The current analysis included pooled data from the 3 international, multicentre, randomised sham-controlled trials of the RADIANCE123 programme (ClinicalTrials.gov: NCT02649426 and NCT03614260), which compared changes in BP in patients with HTN who received either uRDN or a sham procedure. A list of the study investigators and lead coordinators can be found in Supplementary Appendix 1. All 3 studies required patients to be between 18 and 75 years of age, to have an estimated glomerular filtration rate (eGFR) of ≥40 mL/min/1.73 m², and a suitable renal artery anatomy. The trials included patients with mild to moderate HTN on 0-2 AHMs12 or patients with resistant HTN despite ≥3 prescribed AHMs3. Patients were either taken off medications12 or were stabilised on a triple pill3 for 4 weeks prior to randomisation. Patients were randomised 1:112 or 2:12 if their daytime ambulatory BP (dABP) remained ≥135/85 mmHg.

Patients were to remain off additional AHMs throughout the first 2 months (primary endpoint ascertainment) of follow-up. After 6 months, AHMs were prescribed per the treating physician’s standard of care.

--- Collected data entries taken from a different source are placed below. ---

Lemma dict_elem_get key v d :
  NoDup (map fst d) -> (key, v) ∈ d -> dict_get key d = Some v.
Proof.
  induction d as [|[k w] d IH]; simpl; intros Hnd Hin.
  - by apply elem_of_nil in Hin.
  - apply NoDup_cons in Hnd as [Hk Hnd].
    apply elem_of_cons in Hin as [[= -> ->]|Hin].
    + by rewrite String.eqb_refl.
    + destruct (String.eqb k key) eqn:E; [|by apply IH].
      apply String.eqb_eq in E as ->. exfalso. apply Hk.
      apply list_elem_of_In, in_map_iff. exists (key, v).
      split; [done | by apply list_elem_of_In].
Qed.

Lemma dict_set_keys key e d :
  map fst (dict_set key e d)
  = match dict_get key d with
    | Some _ => map fst d
    | None => map fst d ++ [key]
    end.
Proof.
  induction d as [|[k v] d IH]; simpl; [done|].
  destruct (String.eqb k key) eqn:E; simpl; [done|].
  rewrite IH. by destruct (dict_get key d).
Qed.

(** What the dict holds after the entities [seen]: under each key the
    entity it was computed from, which is one of [seen] and which no entity
    of [seen] with that key exceeds in confidence. *)
Lemma dedup_step_invariant seen d entity :
  NoDup (map fst d) ->
  (forall key o, dict_get key d = Some o -> dedup_key o = key /\ o ∈ seen) ->
  (forall e, e ∈ seen ->
             exists o, dict_get (dedup_key e) d = Some o
                       /\ Qgtb (confidence e) (confidence o) = false) ->
  let d' := dedup_step d entity in
  NoDup (map fst d')
  /\ (forall key o, dict_get key d' = Some o ->
                    dedup_key o = key /\ o ∈ seen ++ [entity])
  /\ (forall e, e ∈ seen ++ [entity] ->
                exists o, dict_get (dedup_key e) d' = Some o
                          /\ Qgtb (confidence e) (confidence o) = false).
Proof.
  intros Hnd Hown Hbest d'. unfold d', dedup_step.
  destruct (dict_get (dedup_key entity) d) as [kept|] eqn:Hget.
  - destruct (Qgtb (confidence entity) (confidence kept)) eqn:Hgt.
    + split; [by rewrite dict_set_keys, Hget|]. split.
      * intros key o.
        destruct (decide (dedup_key entity = key)) as [<-|Hne].
        -- rewrite dict_get_set_eq. intros [= <-].
           split; [done|]. apply elem_of_app. right. apply list_elem_of_here.
        -- rewrite dict_get_set_ne by done. intros Ho.
           destruct (Hown _ _ Ho). split; [done|]. apply elem_of_app. auto.
      * intros e He.
        destruct (decide (dedup_key entity = dedup_key e)) as [Heq|Hne].
        -- rewrite <- Heq, dict_get_set_eq. exists entity. split; [done|].
           apply elem_of_app in He as [He|He].
           ++ destruct (Hbest e He) as (o & Ho & Hle).
              rewrite <- Heq, Hget in Ho. injection Ho as <-.
              destruct (Qgtb (confidence e) (confidence entity)) eqn:E;
                [|done].
              pose proof (Qgtb_trans _ _ _ E Hgt). congruence.
           ++ apply list_elem_of_singleton in He as ->. apply Qgtb_irrefl.
        -- rewrite dict_get_set_ne by done.
           apply elem_of_app in He as [He|He]; [by apply Hbest|].
           apply list_elem_of_singleton in He as ->. done.
    + split; [done|]. split.
      * intros key o Ho. destruct (Hown _ _ Ho).
        split; [done|]. apply elem_of_app. auto.
      * intros e He. apply elem_of_app in He as [He|He]; [by apply Hbest|].
        apply list_elem_of_singleton in He as ->. eauto.
  - split; [|split].
    + rewrite dict_set_keys, Hget. apply NoDup_app. split; [done|].
      split; [|apply NoDup_singleton].
      intros k Hk Hin. apply list_elem_of_singleton in Hin as ->.
      by apply dict_get_None in Hget.
    + intros key o.
      destruct (decide (dedup_key entity = key)) as [<-|Hne].
      * rewrite dict_get_set_eq. intros [= <-].
        split; [done|]. apply elem_of_app. right. apply list_elem_of_here.
      * rewrite dict_get_set_ne by done. intros Ho.
        destruct (Hown _ _ Ho). split; [done|]. apply elem_of_app. auto.
    + intros e He.
      destruct (decide (dedup_key entity = dedup_key e)) as [Heq|Hne].
      * rewrite <- Heq, dict_get_set_eq. exists entity. split; [done|].
        apply elem_of_app in He as [He|He].
        -- destruct (Hbest e He) as (o & Ho & _). congruence.
        -- apply list_elem_of_singleton in He as ->. apply Qgtb_irrefl.
      * rewrite dict_get_set_ne by done.
        apply elem_of_app in He as [He|He]; [by apply Hbest|].
        apply list_elem_of_singleton in He as ->. done.
Qed.

Lemma dedup_invariant entities :
  let d := foldl dedup_step [] entities in
  NoDup (map fst d)
  /\ (forall key o, dict_get key d = Some o ->
                    dedup_key o = key /\ o ∈ entities)
  /\ (forall e, e ∈ entities ->
                exists o, dict_get (dedup_key e) d = Some o
                          /\ Qgtb (confidence e) (confidence o) = false).
Proof.
  induction entities as [|entity entities IH] using rev_ind.
  - simpl. split; [apply NoDup_nil_2|]. split; [done|].
    intros e He. by apply elem_of_nil in He.
  - rewrite foldl_app. simpl. destruct IH as (Hnd & Hown & Hbest).
    by apply dedup_step_invariant.
Qed.

End ExtractorFacts.

Module ExtractorClaims.
Import Py Regex EntityExtractor RegexFacts ExtractorFacts.

(** C5: a pattern entity of type [product_id] and value [5] and a model
    entity of type [product] and value [id_5] differ in type and in
    lowercased value, yet both get the key [product_id_5]:
    [_deduplicate_entities] keeps the first and drops the second. *)
Theorem deduplicate_merges_distinct_identities :
  let a := {| type := "product_id"; value := "5"; start := Some 8%nat;
              end_ := Some 9%nat; confidence := 9 # 10;
              source := "regex" |} in
  let b := {| type := "product"; value := "id_5"; start := None;
              end_ := None; confidence := 8 # 10; source := "ai" |} in
  String.eqb (type a) (type b) = false
  /\ String.eqb (lower (value a)) (lower (value b)) = false
  /\ dedup_key a = "product_id_5"
  /\ dedup_key b = "product_id_5"
  /\ _deduplicate_entities [a; b] = [a].
Proof. vm_compute. repeat split; reflexivity. Qed.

Patients were eligible to crossover to uRDN ≥6 months after randomisation to sham treatment or after failed uRDN if they had a requalifying (crossover baseline) daytime ambulatory systolic BP (dASBP) ≥135 mmHg and/or daytime ambulatory diastolic BP ≥85 mmHg despite the addition of AHMs. After the crossover procedure, AHMs could be adjusted at the physician’s discretion. Patients returned for follow-up visits, which included office BP measurement, ambulatory BP monitoring, review of medication use and assessment of safety events, at 2, 6, and 12 months after their uRDN crossover procedure. Adverse events were adjudicated according to definitions used in the RADIANCE-HTN trials, as previously reported123.

Linear mixed models for repeated measures were used to assess covariate-adjusted changes in number of AHMs and BP parameters up to 12 months after the crossover procedure. Fixed-effect terms included study and visit; crossover baseline BP and the number of AHMs were also included as fixed effects in the BP assessments. Also, changes in BP from crossover baseline up to 12 months are shown as unadjusted mean±standard deviation.

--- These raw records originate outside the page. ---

Lemma moveHead_adjacent : forall d p, adjacent (moveHead d p) p.
Proof. intros d p; unfold adjacent; destruct d; cbn [moveHead x y]; lia. Qed.

Lemma placed_next_cell_clear : forall st h,
  placed st ->
  newHead st = Some h ->
  inBounds h = true ->
  ~ In h (map position (obstacles st)) /\ h <> food st /\ eats st = false.
Proof.
  intros st h (_ & Hfb & _ & _ & Hobs) HN Hb.
  assert (Hin : In h (getSnakeBufferZone (snake st))).
  { unfold newHead in HN.
    destruct (snake st) as [|first tl]; [discriminate|].
    injection HN as <-.
    destruct (moveHead_near (directionRef st) first) as [Hx Hy].
    apply (bufferZone_intro _ _ first); auto. left; reflexivity. }
  assert (Hf : h <> food st) by (intros ->; contradiction).
  split; [|split; [exact Hf|]].
  - intros Ho. apply in_map_iff in Ho as (o & <- & Ho).
    destruct (Hobs o Ho) as (_ & Hn & _). contradiction.
  - unfold eats. rewrite HN.
    apply samePos_neq in Hf. rewrite Hf.
    rewrite andb_false_r, andb_false_r. reflexivity.
Qed.

(** X3. The purpose of the buffer zone: in a state left by a placement, the
    cell the next tick moves to, if it is on the board, holds neither an
    obstacle nor the food, whatever heading has been committed meanwhile; so
    the first tick after a placement never eats and never hits an obstacle. *)
Theorem next_cell_after_placement_is_clear : forall st h,
  placed st ->
  newHead st = Some h ->
  inBounds h = true ->
  ~ In h (map position (obstacles st)) /\ h <> food st /\ eats st = false.
Proof. exact placed_next_cell_clear. Qed.

Lemma demoStarted_placed : placed demoStarted.
Proof.
  assert (E : initGame (setGameStarted true initialState) demoTape
              = Some (demoStarted, [])) by (vm_compute; reflexivity).
  apply initGame_spec in E. apply E.
Qed.

Lemma next_cell_after_placement_is_clear_witness :
  ~ In (mkPosition 11 10) (map position (obstacles demoStarted)) /\
  mkPosition 11 10 <> food demoStarted /\
  eats demoStarted = false.
Proof.
  apply (next_cell_after_placement_is_clear demoStarted (mkPosition 11 10)).
  - exact demoStarted_placed.
  - reflexivity.
  - reflexivity.
Defined.

(** ** Obstacle ids and logos *)

Lemma generateObstaclesLoop_tags :
  forall n i excl acc nid tape obs nid' rest,
  generateObstaclesLoop n i excl acc nid tape = Some ((obs, nid'), rest) ->
  exists new,
    obs = acc ++ new /\
    map id new = map (fun j => nid + Z.of_nat j) (seq 0 n) /\
    map logo new =
      map (fun j => nth (Z.to_nat ((i + Z.of_nat j) mod 2)) logos acmLogo)
          (seq 0 n) /\
    nid' = nid + Z.of_nat n.
Proof.
  induction n as [|n IH]; intros i excl acc nid tape obs nid' rest.
  - cbn [generateObstaclesLoop]; unfold ret.
    intros E; injection E as <- <- _. exists [].
    rewrite app_nil_r; repeat split; simpl; lia.
  - cbn [generateObstaclesLoop]; unfold bind.
    destruct (generateRandomPosition _ tape) as [[pos rest1]|];
      [|discriminate].
    intros Hloop. apply IH in Hloop as (new & -> & Hid & Hlogo & ->).
    eexists (_ :: new). split; [rewrite <- app_assoc; reflexivity|].
    cbn [map seq id logo].
    rewrite <- seq_shift, !map_map, Hid, Hlogo.
    split; [|split; [|lia]].
    + f_equal; [simpl; lia|]. apply map_ext; intros j; lia.
    + f_equal; [rewrite Z.add_0_r; reflexivity|].
      apply map_ext; intros j. do 3 f_equal. lia.
Qed.

Lemma ids_NoDup : forall nid n,
  NoDup (map (fun j => nid + Z.of_nat j) (seq 0 n)).
Proof.
  intros nid n. generalize 0%nat.
  induction n as [|n IH]; intros a; cbn [seq map]; constructor; [|apply IH].
  intros H. apply in_map_iff in H as (j & Hj & Hin).
  apply in_seq in Hin. lia.
Qed.

Lemma parity_logo : forall j,
  nth (Z.to_nat ((0 + Z.of_nat j) mod 2)) logos acmLogo
  = if Nat.even j then acmLogo else googleLogo.
Proof.
  intros j. destruct (Nat.even j) eqn:E.
  - apply Nat.even_spec in E as [m ->].
    replace ((0 + Z.of_nat (2 * m)) mod 2) with 0
      by (Z.div_mod_to_equations; lia).
    reflexivity.
  - assert (O : Nat.odd j = true) by (rewrite <- Nat.negb_even, E; reflexivity).
    apply Nat.odd_spec in O as [m ->].
    replace ((0 + Z.of_nat (2 * m + 1)) mod 2) with 1
      by (Z.div_mod_to_equations; lia).
    reflexivity.
Qed.

Lemma generateObstacles_tags : forall count sn fd nid tape obs nid' rest,
  generateObstacles count sn fd nid tape = Some ((obs, nid'), rest) ->
  map id obs = map (fun j => nid + Z.of_nat j) (seq 0 (Z.to_nat count)) /\
  map logo obs =
    map (fun j => if Nat.even j then acmLogo else googleLogo)
        (seq 0 (Z.to_nat count)) /\
  nid' = nid + Z.of_nat (Z.to_nat count) /\
  List.length obs = Z.to_nat count.
Proof.
  intros count sn fd nid tape obs nid' rest E.
  pose proof (generateObstacles_spec _ _ _ _ _ _ _ _ E) as (_ & _ & Hlen).
  unfold generateObstacles in E.
  apply generateObstaclesLoop_tags in E as (new & -> & Hid & Hlogo & ->).
  cbn [app]. rewrite Hid, Hlogo. repeat split; try assumption.
  apply map_ext; intros j; apply parity_logo.
Qed.

(** X4. [generateObstacles] numbers the obstacles it creates consecutively
    from the counter it is given, so their ids are pairwise distinct, and
    hands back the counter advanced by the number of obstacles; a count of
    zero or less creates nothing and leaves the counter alone. *)
Theorem generateObstacles_ids : forall count sn fd nid tape obs nid' rest,
  generateObstacles count sn fd nid tape = Some ((obs, nid'), rest) ->
  map id obs = map (fun j => nid + Z.of_nat j) (seq 0 (Z.to_nat count)) /\
  NoDup (map id obs) /\
  nid' = nid + Z.of_nat (List.length obs) /\
  (count <= 0 -> obs = [] /\ nid' = nid /\ rest = tape).
Proof.
  intros count sn fd nid tape obs nid' rest E.
  pose proof (generateObstacles_tags _ _ _ _ _ _ _ _ E)
    as (Hid & _ & Hn & Hlen).
  split; [exact Hid|]. split; [rewrite Hid; apply ids_NoDup|].
  split; [rewrite Hlen; exact Hn|].
  intros Hc. unfold generateObstacles in E.
  replace (Z.to_nat count) with 0%nat in E by lia.
  cbn [generateObstaclesLoop] in E; unfold ret in E.
  injection E as <- <- <-. auto.
Qed.

Lemma generateObstacles_ids_witness :
  exists obs nid' rest,
    generateObstacles 3 [mkPosition 10 10] (mkPosition 12 10) 7
      [0 # 15; 0 # 15; 0 # 15; 1 # 15; 0 # 15; 2 # 15]%Q
      = Some ((obs, nid'), rest) /\
    map id obs = [7; 8; 9] /\ nid' = 10.
Proof.
  destruct (generateObstacles 3 [mkPosition 10 10] (mkPosition 12 10) 7
              [0 # 15; 0 # 15; 0 # 15; 1 # 15; 0 # 15; 2 # 15]%Q)
    as [[[obs nid'] rest]|] eqn:E; [|vm_compute in E; discriminate E].
  exists obs, nid', rest; split; [reflexivity|].
  destruct (generateObstacles_ids _ _ _ _ _ _ _ _ E) as (Hid & _ & Hn & _).
  split; [exact Hid|].
  rewrite Hn, <- (length_map id), Hid. reflexivity.
Defined.

(** ** Invariants of reachable states *)

Lemma Running_flags : forall st,
  Running st = true ->
  gameStarted st = true /\ gameOver st = false /\ isPaused st = false.
Proof.
  intros st; unfold Running.
  destruct (gameStarted st), (gameOver st), (isPaused st); simpl;
    intros; try discriminate; auto.
Qed.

This analysis included 92/213 (43.2%) patients who received crossover uRDN: 91 patients were initially randomised to sham treatment, and 1 patient was initially randomised to uRDN but never received treatment. The average time from randomisation to crossover was 23.8±9.3 months. The average age was 53.7±9.2 years; 31.5% were female, and 76.1% were white. At crossover baseline, the mean dASBP of patients was 148.5±16.9 mmHg and the mean office systolic BP (OSBP) was 145.8±11.8 mmHg while being on 1.8±1.6 AHMs (median 2.0 [range 0.0-6.0]).

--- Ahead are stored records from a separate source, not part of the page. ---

(** The list only grows at its end, by sources that are new and pairwise
    different. *)
Lemma collect_sources_extends l : forall acc,
  exists added,
    collect_sources acc l = acc ++ added
    /\ NoDup added
    /\ forall x, x ∈ added -> x ∉ acc.
Proof.
  induction l as [|src l IH]; intros acc.
  - exists []. simpl. rewrite app_nil_r. split; [done|].
    split; [constructor|]. intros x Hx. by apply elem_of_nil in Hx.
  - rewrite collect_sources_cons.
    destruct (decide (src ∈ acc)) as [Hin|Hnin]; [apply IH|].
    destruct (IH (acc ++ [src])) as (added & Heq & Hnd & Hnew).
    exists (src :: added). rewrite Heq, <-app_assoc. split; [done|].
    split.
    + constructor; [|done]. intros Hsrc. apply (Hnew _ Hsrc).
      apply elem_of_app. right. by apply list_elem_of_singleton.
    + intros x [->|Hx]%elem_of_cons; [done|].
      intros Hacc. apply (Hnew _ Hx), elem_of_app. by left.
Qed.

Lemma merge_sources_cons acc r rs :
  merge_sources acc (r :: rs)
  = merge_sources (collect_sources acc (SubagentResult.sources r)) rs.
Proof. reflexivity. Qed.

Lemma elem_of_merge_sources rs : forall acc x,
  x ∈ merge_sources acc rs
  <-> x ∈ acc \/ exists r, r ∈ rs /\ x ∈ SubagentResult.sources r.
Proof.
  induction rs as [|r rs IH]; intros acc x.
  - simpl. split; [by left|]. intros [?|(r & Hr & _)]; [done|].
    by apply elem_of_nil in Hr.
  - rewrite merge_sources_cons, IH, elem_of_collect_sources. split.
    + intros [[?|?]|(r' & Hr' & Hx)]; [by left| |].
      * right. exists r. split; [left|done].
      * right. exists r'. split; [by right|done].
    + intros [?|(r' & [->|Hr']%elem_of_cons & Hx)].
      * left. by left.
      * left. by right.
      * right. by exists r'.
Qed.

Lemma merge_sources_known rs : forall acc,
  (forall r x, r ∈ rs -> x ∈ SubagentResult.sources r -> x ∈ acc) ->
  merge_sources acc rs = acc.
Proof.
  induction rs as [|r rs IH]; intros acc Hrs; [reflexivity|].
  rewrite merge_sources_cons, collect_sources_known.
  - apply IH. intros r' x Hr'. apply Hrs. by right.
  - intros x. apply Hrs. left.
Qed.

Lemma merge_sources_extends rs : forall acc,
  exists added,
    merge_sources acc rs = acc ++ added
    /\ NoDup added
    /\ forall x, x ∈ added -> x ∉ acc.
Proof.
  induction rs as [|r rs IH]; intros acc.
  - exists []. simpl. rewrite app_nil_r. split; [done|].
    split; [constructor|]. intros x Hx. by apply elem_of_nil in Hx.
  - rewrite merge_sources_cons.
    destruct (collect_sources_extends (SubagentResult.sources r) acc)
      as (a1 & -> & Hnd1 & Hnew1).
    destruct (IH (acc ++ a1)) as (a2 & -> & Hnd2 & Hnew2).
    exists (a1 ++ a2). rewrite <-app_assoc. split; [done|]. split.
    + apply NoDup_app. split; [done|]. split; [|done].
      intros x Hx1 Hx2. apply (Hnew2 _ Hx2), elem_of_app. by right.
    + intros x [Hx|Hx]%elem_of_app; [by apply Hnew1|].
      intros Hacc. apply (Hnew2 _ Hx), elem_of_app. by left.
Qed.
End sources.

(** C6, as the specification states it, fails: two sources with the same
    URL and different titles are both kept, so the accumulated list is not
    deduplicated by URL. *)
Lemma dedup_by_url_counterexample :
  merge_sources [] [result_ab] = [source_a; source_b]
  /\ Source.url source_a = Source.url source_b
  /\ ~ NoDup (Source.url <$> merge_sources [] [result_ab]).
Proof.
  split; [reflexivity|]. split; [reflexivity|].
  intros Hnd. apply NoDup_cons in Hnd as [Hnin _].
  apply Hnin. left.
Qed.

(** C6, amended. Accumulation deduplicates by equality of the whole source
    (all its fields), first-seen first: the accumulated list is the old
    list followed by new, pairwise different sources; it holds exactly the
    old sources and those of the findings; and merging the same findings a
    second time changes nothing. *)
Theorem merge_sources_idempotent (acc : list Source.t)
    (rs : list SubagentResult.t) :
  (exists added,
      merge_sources acc rs = acc ++ added
      /\ NoDup added
      /\ forall x, x ∈ added -> x ∉ acc)
  /\ (forall x, x ∈ merge_sources acc rs
                <-> x ∈ acc \/ exists r, r ∈ rs /\ x ∈ SubagentResult.sources r)
  /\ merge_sources (merge_sources acc rs) rs = merge_sources acc rs.
Proof.
  split; [apply merge_sources_extends|].
  split; [apply elem_of_merge_sources|].
  apply merge_sources_known. intros r x Hr Hx.
  apply elem_of_merge_sources. right. by exists r.
Qed.

(** ** Validation of proposed tasks *)

Section validation.
Implicit Types (task_data : json) (t : SubagentTask.t).

Lemma str_field_Some m k s :
  SubagentTask.str_field m k = Some s <-> m !! k = Some (JStr s).
Proof.
  unfold SubagentTask.str_field.
  destruct (m !! k) as [[]|]; split; congruence.
Qed.

Lemma construct_Some task_data t :
  SubagentTask.construct task_data = Some t <-> well_formed_for task_data t.
Proof.
  unfold well_formed_for. split.
  - destruct task_data as [| | | | |m]; simpl; try discriminate.
    intros H. exists m. split; [done|].
    destruct (SubagentTask.str_field m "task_id") eqn:E1; [|done].
    destruct (SubagentTask.str_field m "objective") eqn:E2; [|done].
    destruct (SubagentTask.str_field m "search_strategy") eqn:E3; [|done].
    destruct (SubagentTask.str_field m "output_format") eqn:E4; [|done].
    destruct (SubagentTask.str_field m "tool_guidance") eqn:E5; [|done].
    destruct (SubagentTask.str_field m "boundaries") eqn:E6; [|done].
    simpl in H. injection H as <-. simpl.
    by rewrite <-!str_field_Some.
  - intros (m & -> & H1 & H2 & H3 & H4 & H5 & H6).
    apply str_field_Some in H1, H2, H3, H4, H5, H6. simpl.
    rewrite H1, H2, H3, H4, H5, H6. simpl. by destruct t.
Qed.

After crossover to uRDN, there were no significant changes in the number of AHMs: 0.0±0.6, 0.0±0.6, and 0.1±1.1 at 2, 6, and 12 months, respectively. The decrease in dASBP and office systolic BP over 12 months was −9.2 mmHg (95% confidence interval [CI]: −12.0 to −6.4; p<0.001) and −5.6 mmHg (95% CI: −8.5 to −2.7; p<0.001), respectively (Table 1). dABP was controlled (<135/85 mmHg) in 44.0% (37/84), 45.6% (31/68), and 39.1% (25/64) of patients at crossover 2-, 6-, and 12-month follow-ups, respectively. Office BP control (<140/90 mmHg) was achieved in 33.7% (28/83), 30.4% (21/69), and 23.0% (14/61) of patients at each respective follow-up visit.

There was 1 death at 21 days after crossover, which was adjudicated as not related to the device or procedure.

This analysis demonstrated consistent BP lowering with subsequent uRDN in patients with persistent uncontrolled HTN after being initially randomised to a sham procedure despite receiving a mean of 1.8 AHMs. These results build on those previously demonstrated with uRDN in the double-blind, sham-controlled trials, in which medications were held stable at 2 months123, and longer-term data, in which medications were added back in in a standardised fashion4. Pharmacological observational studies have shown that a reduction of 5 mmHg in OSBP is associated with a 10% reduction in major cardiovascular events, which suggest these reductions are clinically meaningful5.

Limitations to this analysis include that the results are observational and the reasons why eligible patients did not crossover were not captured. In addition, not all patients had reached their 12-month follow-up ascertainment after crossover uRDN. Background medication use was not standardised, and medication adherence was not systematically measured, reflective of real-world HTN management. It is possible that patients and/or physicians intentionally did not change their medications prior to crossover so they would be eligible for uRDN. While each of these limitations may add an element of uncertainty to the findings presented here, the findings increase the external validity of the results5.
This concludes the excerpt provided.